Communication During Your Job Interview

We communicate by the words we speak and how we say the words we choose. There is more to interviewing than just saying the right things. You should reinforce your verbal message with positive non-verbal communication.

Non-verbal Communication:

  • Greet the interviewer with a firm handshake.
  • Maintain steady eye contact — it shows sincerity and helps establish rapport.
  • Communicate positive facial expressions and speech qualities.
  • Demonstrate enthusiasm and interest by good posture and friendly smiles.
  • Dress in conservative business attire (see the suggested dress list).
  • Refrain from squirming or any other unintentional nervous behaviors.

 Verbal Communication:

  • Allow the interviewer to direct your interview and never interrupt.
  • Use clear, concise answers – don't ramble.
  • Don’t use fillers when answering questions, such as “you know,” “uh,” or “like”
  • Don't exaggerate and don’t be negative about any thing in any way.
  • Listen to what is being asked and answer appropriately.
  • Use proper grammar - no slang or dangling participles.
  • Maintain an appropriate sense of humor.
  • Don’t make excuses for yourself or put yourself down.

Interview Etiquette

  • Call two days before the interview to confirm the date, time, location and the name of the interviewer.
  • Ask if there will be any testing or forms to fill out when you arrive.
  • Arrive 10 minutes early to the building (within 5 minutes to the office)
  • Introduce yourself to the staff when you arrive.
  • Don't refer to the interviewer by their first name (unless given permission).
  • Be polite and honest while being careful to not talk more than warranted.
  • Make sure you obtain the correct spelling, address, and phone number of all who interviewed you or ask for business cards.
  • Thank the interviewer for the meeting and continue to convey a positive attitude.

Post Interview

  • Send a thank you note to everyone who interviewed you (mentioning those who helped you at the front desk) within 24 hours.

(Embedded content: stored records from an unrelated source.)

Lemma setInsertionAnnotations_same_history a s :
    same_history s (setInsertionAnnotations a s).
Proof.
    unfold setInsertionAnnotations.
    destruct (enabled s); cbn; [|by constructor].
    destruct a; cbn;
      (eapply same_history_trans; [| by apply emit_same_history]);
      (eapply same_history_trans; [| by apply emit_same_history]);
      by constructor.
Qed.

Lemma set_selection_same_history v s : same_history s (set_selection v s).
Proof. by constructor. Qed.
Lemma set_translatedSelection_same_history v s :
    same_history s (set_translatedSelection v s).
Proof. by constructor. Qed.
Lemma set_branchNodes_same_history v s : same_history s (set_branchNodes v s).
Proof. by constructor. Qed.
Lemma set_selectedNode_same_history v s : same_history s (set_selectedNode v s).
Proof. by constructor. Qed.
Lemma set_selectedAnnotations_same_history v s :
    same_history s (set_selectedAnnotations v s).
Proof. by constructor. Qed.
Lemma set_isCollapsed_same_history v s : same_history s (set_isCollapsed v s).
Proof. by constructor. Qed.
Lemma set_sets_same_history v s : same_history s (set_sets v s).
Proof. by constructor. Qed.

  (** Split on what the head of a term waits for. *)
Ltac head_split x :=
    lazymatch x with
    | if ?b then _ else _ => destruct b eqn:?
    | match ?y with _ => _ end => head_split y
    | _ => destruct x eqn:?
    end.

  (** One step backwards through a method's body: peel the outermost
      operation, or split on the condition in front. *)
Ltac peel lem := eapply same_history_trans; [| apply lem].
Ltac frame_step :=
    first
      [ apply same_history_refl
      | assumption
      | peel emit_same_history; [| reflexivity]
      | peel emitContextChange_same_history
      | peel setInsertionAnnotations_same_history
      | peel set_selection_same_history
      | peel set_translatedSelection_same_history
      | peel set_branchNodes_same_history
      | peel set_selectedNode_same_history
      | peel set_selectedAnnotations_same_history
      | peel set_isCollapsed_same_history
      | peel set_sets_same_history
      | progress cbv beta iota zeta
      | match goal with
        | |- same_history _ ?x => head_split x
        end ].
(** Where an element is placed: behind elements it is not below, before
    elements it is below. *)
Lemma insert_by_split x s :
  Forall P (x :: s) → StronglySorted (λ a b, lt b a = false) s →
  ∃ s1 s2, s = s1 ++ s2 ∧ insert_by lt x s = s1 ++ x :: s2
    ∧ Forall (λ y, lt x y = true) s2.
Proof.
  intros [Hx HP]%Forall_cons Hs. induction Hs as [|y s Hs IH Hy]; cbn.
  - by exists [], [].
  - apply Forall_cons in HP as [HPy HPs].
    destruct (lt x y) eqn:Hxy.
    + exists [], (y :: s). split; [done|]. split; [done|].
      constructor; [done|].
      rewrite Forall_forall in Hy, HPs. apply Forall_forall. intros z Hz.
      destruct (lt x z) eqn:Hxz; [done|].
      rewrite (lt_neg_trans x z y) in Hxy; auto.
    + destruct (IH HPs) as (s1 & s2 & -> & -> & H2).
      by exists (y :: s1), s2.
Qed.

(** Stability: the elements of a class whose members are not below one
    another keep their order (here reversed, the list being taken from its
    end). *)
Lemma foldr_insert_filter (f : A → bool) l :
  (∀ x y, f x = true → f y = true → lt x y = false) →
  Forall P l →
  List.filter f (foldr (insert_by lt) [] l) = rev (List.filter f l).
Proof.
  intros Hf HP. induction HP as [|x l Hx Hl IH]; cbn; [done|].
  destruct (insert_by_split x (foldr (insert_by lt) [] l))
    as (s1 & s2 & Hs & -> & H2).
  { constructor; [done|]. by rewrite foldr_insert_perm. }
  { by apply foldr_insert_sorted. }
  rewrite Hs, List.filter_app in IH.
  rewrite List.filter_app. cbn. destruct (f x) eqn:Hfx.
  - assert (List.filter f s2 = []) as Hnil.
    { clear -H2 Hf Hfx. induction H2 as [|y s2 Hy _ IH]; cbn; [done|].
      destruct (f y) eqn:Hfy; [|done]. by rewrite (Hf x y) in Hy. }
    rewrite Hnil in *. cbn. by rewrite <- IH, app_nil_r.
  - done.
Qed.

End InsertionSort.

Lemma StronglySorted_rev {A} (R : A → A → Prop) (l : list A) :
  StronglySorted R l → StronglySorted (flip R) (rev l).
Proof.
  induction 1 as [|x l Hs IH Hx]; cbn; [constructor|].
  apply StronglySorted_app_2; [|done|repeat constructor].
  intros y z Hy ->%list_elem_of_singleton. unfold flip.
  rewrite Forall_forall in Hx. apply Hx.
  apply list_elem_of_In, in_rev. by apply list_elem_of_In.
Qed.

(** ** The ranking *)

Section Keys.

Implicit Types k : Z * float.

(** Equal floats are not below one another, so the second comparison of the
    pair decides as [<?] on the returns does. *)
Lemma tuple_lt_alt k1 k2 :
  tuple_lt k1 k2
  = if (k1.1 =? k2.1)%Z then (k1.2 <? k2.2)%float else (k1.1 <? k2.1)%Z.
Proof.
  unfold tuple_lt. destruct (k1.1 =? k2.1)%Z; cbn; [|done].
  destruct (k1.2 =? k2.2)%float eqn:E; cbn; [|done]. by rewrite eqb_ltb.
Qed.



Lemma tuple_lt_false_key_le k1 k2 :
  is_nan k1.2 = false → is_nan k2.2 = false →
  tuple_lt k1 k2 = false → key_le k2 k1 = true.
Proof.
  rewrite tuple_lt_alt. unfold key_le. intros H1 H2.
  destruct (Z.eqb_spec k2.1 k1.1), (Z.eqb_spec k1.1 k2.1),
    (Z.ltb_spec k1.1 k2.1), (Z.ltb_spec k2.1 k1.1); cbn; try done; try lia.
  by apply ltb_false_leb.
Qed.

Lemma tuple_lt_asym k1 k2 : tuple_lt k1 k2 = true → tuple_lt k2 k1 = false.
Proof.
  rewrite !tuple_lt_alt.
  destruct (Z.eqb_spec k2.1 k1.1), (Z.eqb_spec k1.1 k2.1),
    (Z.ltb_spec k1.1 k2.1), (Z.ltb_spec k2.1 k1.1); cbn; try done; try lia.
  apply ltb_asym.
Qed.

Lemma tuple_lt_neg_trans k1 k2 k3 :
  is_nan k2.2 = false →
  tuple_lt k1 k2 = false → tuple_lt k2 k3 = false → tuple_lt k1 k3 = false.
Proof.
  rewrite !tuple_lt_alt. intros Hn.
  destruct (Z.eqb_spec k1.1 k2.1), (Z.eqb_spec k2.1 k3.1),
    (Z.eqb_spec k1.1 k3.1), (Z.ltb_spec k1.1 k2.1), (Z.ltb_spec k2.1 k3.1),
    (Z.ltb_spec k1.1 k3.1); cbn; try done; try lia.
  by apply ltb_neg_trans.
Qed.

Lemma key_eq_refl k : is_nan k.2 = false → key_eq k k = true.
Proof. intros Hn. unfold key_eq. by rewrite Z.eqb_refl, eqb_refl. Qed.

Lemma key_lt_not_eq k1 k2 : key_lt k1 k2 = true → key_eq k1 k2 = false.
Proof.
  unfold key_lt, key_eq.
  destruct (Z.eqb_spec k1.1 k2.1), (Z.ltb_spec k1.1 k2.1); cbn; try done; try lia.
  apply ltb_eqb.
Qed.

Lemma key_lt_not_le k1 k2 : key_lt k1 k2 = true → key_le k2 k1 = false.
Proof.
  unfold key_lt, key_le.
  destruct (Z.eqb_spec k2.1 k1.1), (Z.eqb_spec k1.1 k2.1),
    (Z.ltb_spec k1.1 k2.1), (Z.ltb_spec k2.1 k1.1); cbn; try done; try lia.
  apply ltb_leb.
Qed.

The letter should include thanking the interviewer for the opportunity and their time, a reminder of when and why you met, and confirm that you are highly interested in the job. The note can be sent electronically or in the form of a thank you note card.   If hand written, be sure to use your best penmanship, and check your writing carefully for any errors. Do not cross out mistakes.
  • If you are no longer interested in the position, politely ask to be removed from the candidate pool without burning your bridges.
  • Clarify anything from the interview you think appropriate to ensure effective communication.
  • If appropriate, indicate your interest in a follow-up interview.
  • If time has passed regarding the date in which you were informed that a decision would be made, follow-up with a phone call or e-mail to check on your status. Express your interest in the position, and ask if there is anything you could do to help in the process e.g., do they need you to provide another reference? Hopefully, you will be told the status of the interviewing situation and when you will be notified.

Rejection Letters

Nearly all job seekers will receive rejection letters. If you really want to make an impression, consider sending a thank you note to the employer. This is very rarely done, and it will give you one last opportunity to thank the employer for their professionalism, and you can indicate your continued interest in the organization. Also state your interest in being considered for future opportunities.

Turning Down Offers

If you receive an offer that does not meet your needs or if you have already accepted employment with someone else, send a letter or e-mail  to graciously decline the position, indicating why you made this decision. It is always best to put this in writing even if you gave the employer a verbal decline. This will document your decision, and it may help to maintain communication lines for future contacts, if that becomes necessary.